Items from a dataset
□ □ □ □ □ □ □
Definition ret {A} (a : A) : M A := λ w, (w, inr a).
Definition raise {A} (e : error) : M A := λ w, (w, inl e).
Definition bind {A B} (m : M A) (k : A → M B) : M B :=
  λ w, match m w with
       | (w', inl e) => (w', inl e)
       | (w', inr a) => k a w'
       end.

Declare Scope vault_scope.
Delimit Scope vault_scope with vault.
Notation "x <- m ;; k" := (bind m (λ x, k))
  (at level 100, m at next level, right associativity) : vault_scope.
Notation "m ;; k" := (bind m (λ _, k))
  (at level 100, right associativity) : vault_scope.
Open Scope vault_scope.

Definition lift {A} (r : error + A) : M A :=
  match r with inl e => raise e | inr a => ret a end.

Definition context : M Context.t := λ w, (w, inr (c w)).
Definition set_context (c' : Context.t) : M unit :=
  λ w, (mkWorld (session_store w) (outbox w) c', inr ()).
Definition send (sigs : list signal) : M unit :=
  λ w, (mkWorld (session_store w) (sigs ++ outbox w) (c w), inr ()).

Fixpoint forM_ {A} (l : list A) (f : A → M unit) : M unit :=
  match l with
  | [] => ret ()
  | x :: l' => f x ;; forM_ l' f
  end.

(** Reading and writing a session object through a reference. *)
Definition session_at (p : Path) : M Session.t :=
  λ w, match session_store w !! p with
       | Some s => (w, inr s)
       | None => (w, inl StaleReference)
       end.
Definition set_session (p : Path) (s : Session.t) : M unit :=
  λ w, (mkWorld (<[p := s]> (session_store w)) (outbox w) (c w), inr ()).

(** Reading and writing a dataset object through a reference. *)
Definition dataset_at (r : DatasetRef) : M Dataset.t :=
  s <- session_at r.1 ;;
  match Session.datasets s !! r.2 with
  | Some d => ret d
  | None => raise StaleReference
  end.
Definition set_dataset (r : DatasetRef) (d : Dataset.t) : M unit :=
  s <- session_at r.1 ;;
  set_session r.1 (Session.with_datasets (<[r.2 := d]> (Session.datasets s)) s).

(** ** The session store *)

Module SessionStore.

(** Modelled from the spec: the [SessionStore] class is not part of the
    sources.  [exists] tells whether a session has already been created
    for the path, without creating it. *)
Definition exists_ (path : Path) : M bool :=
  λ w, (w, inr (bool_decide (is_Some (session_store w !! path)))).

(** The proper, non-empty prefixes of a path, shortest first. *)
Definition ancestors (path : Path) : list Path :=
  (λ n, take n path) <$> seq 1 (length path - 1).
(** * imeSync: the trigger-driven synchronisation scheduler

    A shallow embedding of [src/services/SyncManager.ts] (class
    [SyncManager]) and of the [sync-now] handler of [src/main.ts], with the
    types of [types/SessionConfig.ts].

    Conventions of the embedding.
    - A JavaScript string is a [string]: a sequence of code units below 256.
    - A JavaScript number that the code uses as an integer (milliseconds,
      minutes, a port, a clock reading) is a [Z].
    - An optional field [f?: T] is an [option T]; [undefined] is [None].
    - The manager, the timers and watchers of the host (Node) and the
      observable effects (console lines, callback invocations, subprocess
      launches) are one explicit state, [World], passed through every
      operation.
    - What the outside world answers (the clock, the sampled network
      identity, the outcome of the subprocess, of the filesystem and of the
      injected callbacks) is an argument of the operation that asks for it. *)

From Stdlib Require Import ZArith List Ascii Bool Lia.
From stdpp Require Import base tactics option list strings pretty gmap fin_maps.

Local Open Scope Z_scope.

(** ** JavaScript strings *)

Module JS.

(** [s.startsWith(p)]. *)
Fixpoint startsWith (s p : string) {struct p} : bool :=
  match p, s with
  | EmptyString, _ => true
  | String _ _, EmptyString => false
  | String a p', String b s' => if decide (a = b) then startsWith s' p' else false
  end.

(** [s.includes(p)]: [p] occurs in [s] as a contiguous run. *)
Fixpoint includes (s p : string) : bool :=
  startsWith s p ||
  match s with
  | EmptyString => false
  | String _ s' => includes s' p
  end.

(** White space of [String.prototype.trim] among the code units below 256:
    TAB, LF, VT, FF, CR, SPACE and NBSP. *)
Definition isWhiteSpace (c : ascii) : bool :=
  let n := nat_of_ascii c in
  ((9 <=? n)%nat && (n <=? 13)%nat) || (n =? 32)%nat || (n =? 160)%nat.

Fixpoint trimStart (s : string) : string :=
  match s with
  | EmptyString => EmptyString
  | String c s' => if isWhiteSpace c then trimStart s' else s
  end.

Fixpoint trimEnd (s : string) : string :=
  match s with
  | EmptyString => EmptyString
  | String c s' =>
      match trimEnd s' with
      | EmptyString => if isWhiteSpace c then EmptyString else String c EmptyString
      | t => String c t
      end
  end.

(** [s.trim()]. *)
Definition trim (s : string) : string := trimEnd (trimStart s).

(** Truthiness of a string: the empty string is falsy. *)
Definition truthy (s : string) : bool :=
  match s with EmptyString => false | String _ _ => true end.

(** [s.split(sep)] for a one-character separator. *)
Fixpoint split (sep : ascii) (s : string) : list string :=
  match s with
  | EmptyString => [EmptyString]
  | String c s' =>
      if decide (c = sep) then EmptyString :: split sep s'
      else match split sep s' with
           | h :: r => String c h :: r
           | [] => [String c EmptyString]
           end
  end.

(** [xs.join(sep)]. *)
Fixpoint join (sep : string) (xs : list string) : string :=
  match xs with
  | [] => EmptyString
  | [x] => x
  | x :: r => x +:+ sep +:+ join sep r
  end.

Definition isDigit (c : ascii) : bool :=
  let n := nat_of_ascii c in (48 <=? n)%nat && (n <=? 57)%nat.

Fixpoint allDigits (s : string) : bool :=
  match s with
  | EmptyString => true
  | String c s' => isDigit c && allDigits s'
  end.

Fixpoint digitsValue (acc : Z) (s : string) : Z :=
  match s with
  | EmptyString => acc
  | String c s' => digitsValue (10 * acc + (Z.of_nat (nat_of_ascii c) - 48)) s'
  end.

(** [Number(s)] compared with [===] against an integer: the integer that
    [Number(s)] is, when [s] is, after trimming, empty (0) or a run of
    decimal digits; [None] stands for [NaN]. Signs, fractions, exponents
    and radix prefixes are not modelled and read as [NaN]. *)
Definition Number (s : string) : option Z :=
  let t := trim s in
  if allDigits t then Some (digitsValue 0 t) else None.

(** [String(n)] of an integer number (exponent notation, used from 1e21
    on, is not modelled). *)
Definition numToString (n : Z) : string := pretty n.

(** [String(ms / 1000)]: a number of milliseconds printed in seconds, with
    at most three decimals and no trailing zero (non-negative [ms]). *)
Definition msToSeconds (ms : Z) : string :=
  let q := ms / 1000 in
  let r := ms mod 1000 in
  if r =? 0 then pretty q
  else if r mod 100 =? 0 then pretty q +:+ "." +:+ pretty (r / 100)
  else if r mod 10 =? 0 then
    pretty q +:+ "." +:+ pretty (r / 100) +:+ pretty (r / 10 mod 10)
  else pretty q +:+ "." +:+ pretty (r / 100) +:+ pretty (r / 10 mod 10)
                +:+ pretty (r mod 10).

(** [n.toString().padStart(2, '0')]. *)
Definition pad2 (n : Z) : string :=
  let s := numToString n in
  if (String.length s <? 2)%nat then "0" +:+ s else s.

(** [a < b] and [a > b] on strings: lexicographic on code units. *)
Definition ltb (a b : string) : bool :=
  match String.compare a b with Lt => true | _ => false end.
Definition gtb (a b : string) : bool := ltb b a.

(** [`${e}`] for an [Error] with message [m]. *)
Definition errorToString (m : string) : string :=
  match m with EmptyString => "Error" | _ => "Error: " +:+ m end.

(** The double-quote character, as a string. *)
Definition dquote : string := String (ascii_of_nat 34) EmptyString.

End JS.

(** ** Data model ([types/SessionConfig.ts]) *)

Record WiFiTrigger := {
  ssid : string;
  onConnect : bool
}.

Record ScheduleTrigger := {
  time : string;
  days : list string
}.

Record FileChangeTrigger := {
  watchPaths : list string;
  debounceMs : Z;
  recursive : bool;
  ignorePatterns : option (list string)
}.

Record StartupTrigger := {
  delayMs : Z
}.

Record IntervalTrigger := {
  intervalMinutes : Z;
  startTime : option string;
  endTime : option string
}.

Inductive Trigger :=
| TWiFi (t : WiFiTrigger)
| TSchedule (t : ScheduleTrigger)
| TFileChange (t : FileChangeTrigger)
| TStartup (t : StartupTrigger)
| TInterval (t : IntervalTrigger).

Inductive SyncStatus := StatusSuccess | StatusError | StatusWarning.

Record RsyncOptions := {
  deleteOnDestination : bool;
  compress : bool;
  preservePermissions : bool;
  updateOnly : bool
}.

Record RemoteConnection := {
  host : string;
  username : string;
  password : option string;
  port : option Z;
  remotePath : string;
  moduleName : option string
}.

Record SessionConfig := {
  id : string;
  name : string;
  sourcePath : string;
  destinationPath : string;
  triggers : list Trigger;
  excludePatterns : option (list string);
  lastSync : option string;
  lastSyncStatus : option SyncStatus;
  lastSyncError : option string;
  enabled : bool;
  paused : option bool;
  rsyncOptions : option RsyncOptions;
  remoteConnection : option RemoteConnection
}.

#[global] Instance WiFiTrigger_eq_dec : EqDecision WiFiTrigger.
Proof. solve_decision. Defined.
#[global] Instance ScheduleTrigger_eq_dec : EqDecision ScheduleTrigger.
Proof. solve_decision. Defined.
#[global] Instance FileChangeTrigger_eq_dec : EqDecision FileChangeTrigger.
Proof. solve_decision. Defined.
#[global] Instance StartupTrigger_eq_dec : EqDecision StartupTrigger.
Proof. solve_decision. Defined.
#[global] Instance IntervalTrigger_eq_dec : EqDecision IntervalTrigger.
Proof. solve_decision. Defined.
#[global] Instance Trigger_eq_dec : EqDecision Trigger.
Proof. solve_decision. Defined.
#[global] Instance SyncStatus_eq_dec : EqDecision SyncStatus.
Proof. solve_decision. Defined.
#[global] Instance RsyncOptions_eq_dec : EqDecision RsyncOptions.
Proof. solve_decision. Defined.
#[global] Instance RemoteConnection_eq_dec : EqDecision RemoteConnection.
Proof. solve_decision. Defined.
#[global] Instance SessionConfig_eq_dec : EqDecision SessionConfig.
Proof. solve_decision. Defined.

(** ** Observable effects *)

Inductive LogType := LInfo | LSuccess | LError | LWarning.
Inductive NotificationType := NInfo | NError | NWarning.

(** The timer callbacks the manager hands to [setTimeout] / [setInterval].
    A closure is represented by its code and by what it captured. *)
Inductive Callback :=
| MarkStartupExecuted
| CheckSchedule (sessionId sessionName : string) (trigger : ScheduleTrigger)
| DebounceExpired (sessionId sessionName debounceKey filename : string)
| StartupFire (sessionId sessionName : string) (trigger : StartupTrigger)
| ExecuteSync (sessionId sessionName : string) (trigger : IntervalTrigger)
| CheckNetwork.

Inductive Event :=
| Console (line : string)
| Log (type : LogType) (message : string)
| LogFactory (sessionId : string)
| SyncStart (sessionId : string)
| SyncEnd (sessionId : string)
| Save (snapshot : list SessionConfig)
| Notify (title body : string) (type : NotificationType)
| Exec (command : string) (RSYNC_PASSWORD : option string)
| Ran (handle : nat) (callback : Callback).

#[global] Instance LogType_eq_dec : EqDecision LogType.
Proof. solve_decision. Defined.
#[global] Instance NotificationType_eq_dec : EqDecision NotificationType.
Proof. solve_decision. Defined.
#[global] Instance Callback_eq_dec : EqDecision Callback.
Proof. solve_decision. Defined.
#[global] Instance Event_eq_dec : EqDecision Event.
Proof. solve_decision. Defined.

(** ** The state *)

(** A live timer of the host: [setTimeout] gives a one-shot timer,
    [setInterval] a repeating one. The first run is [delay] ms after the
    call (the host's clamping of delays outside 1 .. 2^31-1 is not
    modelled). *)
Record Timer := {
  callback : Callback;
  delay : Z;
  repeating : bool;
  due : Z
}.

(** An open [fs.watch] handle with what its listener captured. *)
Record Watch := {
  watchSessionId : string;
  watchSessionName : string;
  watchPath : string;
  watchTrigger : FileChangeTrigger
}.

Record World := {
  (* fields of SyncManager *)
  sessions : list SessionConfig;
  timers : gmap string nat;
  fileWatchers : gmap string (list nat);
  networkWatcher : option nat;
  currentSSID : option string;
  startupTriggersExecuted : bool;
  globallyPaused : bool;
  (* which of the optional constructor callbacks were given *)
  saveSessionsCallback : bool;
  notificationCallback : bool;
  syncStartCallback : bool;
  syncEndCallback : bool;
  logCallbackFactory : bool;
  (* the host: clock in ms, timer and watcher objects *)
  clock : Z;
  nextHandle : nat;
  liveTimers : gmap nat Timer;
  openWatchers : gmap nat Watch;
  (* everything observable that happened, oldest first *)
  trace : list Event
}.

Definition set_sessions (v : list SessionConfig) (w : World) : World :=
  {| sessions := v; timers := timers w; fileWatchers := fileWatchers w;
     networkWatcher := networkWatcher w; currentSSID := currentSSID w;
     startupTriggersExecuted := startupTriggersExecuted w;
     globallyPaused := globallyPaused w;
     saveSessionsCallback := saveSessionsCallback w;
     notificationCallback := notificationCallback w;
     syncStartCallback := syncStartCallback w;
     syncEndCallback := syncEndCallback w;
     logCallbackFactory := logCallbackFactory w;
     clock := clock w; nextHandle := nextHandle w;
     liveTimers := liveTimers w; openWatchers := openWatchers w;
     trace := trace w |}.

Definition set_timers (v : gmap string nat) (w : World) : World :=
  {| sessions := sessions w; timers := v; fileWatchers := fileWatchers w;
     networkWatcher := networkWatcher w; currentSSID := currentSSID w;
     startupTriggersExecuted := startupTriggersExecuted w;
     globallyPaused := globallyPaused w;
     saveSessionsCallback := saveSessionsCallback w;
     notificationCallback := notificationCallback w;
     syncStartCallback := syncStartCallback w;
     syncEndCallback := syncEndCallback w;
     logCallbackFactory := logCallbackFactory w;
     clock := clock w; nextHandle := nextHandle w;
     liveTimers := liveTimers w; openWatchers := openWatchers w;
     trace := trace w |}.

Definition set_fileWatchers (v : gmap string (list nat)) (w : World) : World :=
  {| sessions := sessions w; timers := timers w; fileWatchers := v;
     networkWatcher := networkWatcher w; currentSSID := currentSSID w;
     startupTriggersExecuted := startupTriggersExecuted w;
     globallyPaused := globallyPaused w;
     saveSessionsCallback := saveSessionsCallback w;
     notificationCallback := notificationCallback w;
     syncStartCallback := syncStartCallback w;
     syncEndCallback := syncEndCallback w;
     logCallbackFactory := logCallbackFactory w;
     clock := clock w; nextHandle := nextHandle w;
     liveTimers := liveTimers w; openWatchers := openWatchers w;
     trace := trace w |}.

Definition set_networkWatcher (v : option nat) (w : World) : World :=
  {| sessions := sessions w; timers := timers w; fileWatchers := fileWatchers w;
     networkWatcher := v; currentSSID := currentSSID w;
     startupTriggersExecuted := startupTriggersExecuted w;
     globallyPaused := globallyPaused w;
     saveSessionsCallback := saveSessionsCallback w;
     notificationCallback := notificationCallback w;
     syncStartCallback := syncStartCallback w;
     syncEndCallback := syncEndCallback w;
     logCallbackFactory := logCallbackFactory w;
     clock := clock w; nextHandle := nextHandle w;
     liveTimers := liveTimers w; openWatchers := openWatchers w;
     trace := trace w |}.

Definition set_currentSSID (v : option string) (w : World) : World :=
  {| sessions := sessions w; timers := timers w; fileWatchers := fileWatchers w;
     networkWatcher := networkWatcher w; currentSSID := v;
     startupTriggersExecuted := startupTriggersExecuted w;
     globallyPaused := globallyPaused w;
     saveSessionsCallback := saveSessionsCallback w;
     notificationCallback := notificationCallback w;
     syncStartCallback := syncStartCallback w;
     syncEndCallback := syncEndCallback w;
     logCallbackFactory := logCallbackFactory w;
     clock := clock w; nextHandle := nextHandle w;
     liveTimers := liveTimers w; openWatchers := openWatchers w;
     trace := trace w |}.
□ □ □ □ □ □ □
The task
Give back every line from the beginning of the records through the line holding "x ;; forM_ l' f", exactly as it reads, and leave out the rest.

Your solution
Definition ret {A} (a : A) : M A := λ w, (w, inr a).
Definition raise {A} (e : error) : M A := λ w, (w, inl e).
Definition bind {A B} (m : M A) (k : A → M B) : M B :=
  λ w, match m w with
       | (w', inl e) => (w', inl e)
       | (w', inr a) => k a w'
       end.

Declare Scope vault_scope.
Delimit Scope vault_scope with vault.
Notation "x <- m ;; k" := (bind m (λ x, k))
  (at level 100, m at next level, right associativity) : vault_scope.
Notation "m ;; k" := (bind m (λ _, k))
  (at level 100, right associativity) : vault_scope.
Open Scope vault_scope.

Definition lift {A} (r : error + A) : M A :=
  match r with inl e => raise e | inr a => ret a end.

Definition context : M Context.t := λ w, (w, inr (c w)).
Definition set_context (c' : Context.t) : M unit :=
  λ w, (mkWorld (session_store w) (outbox w) c', inr ()).
Definition send (sigs : list signal) : M unit :=
  λ w, (mkWorld (session_store w) (sigs ++ outbox w) (c w), inr ()).

Fixpoint forM_ {A} (l : list A) (f : A → M unit) : M unit :=
  match l with
  | [] => ret ()
  | x :: l' => f x ;; forM_ l' f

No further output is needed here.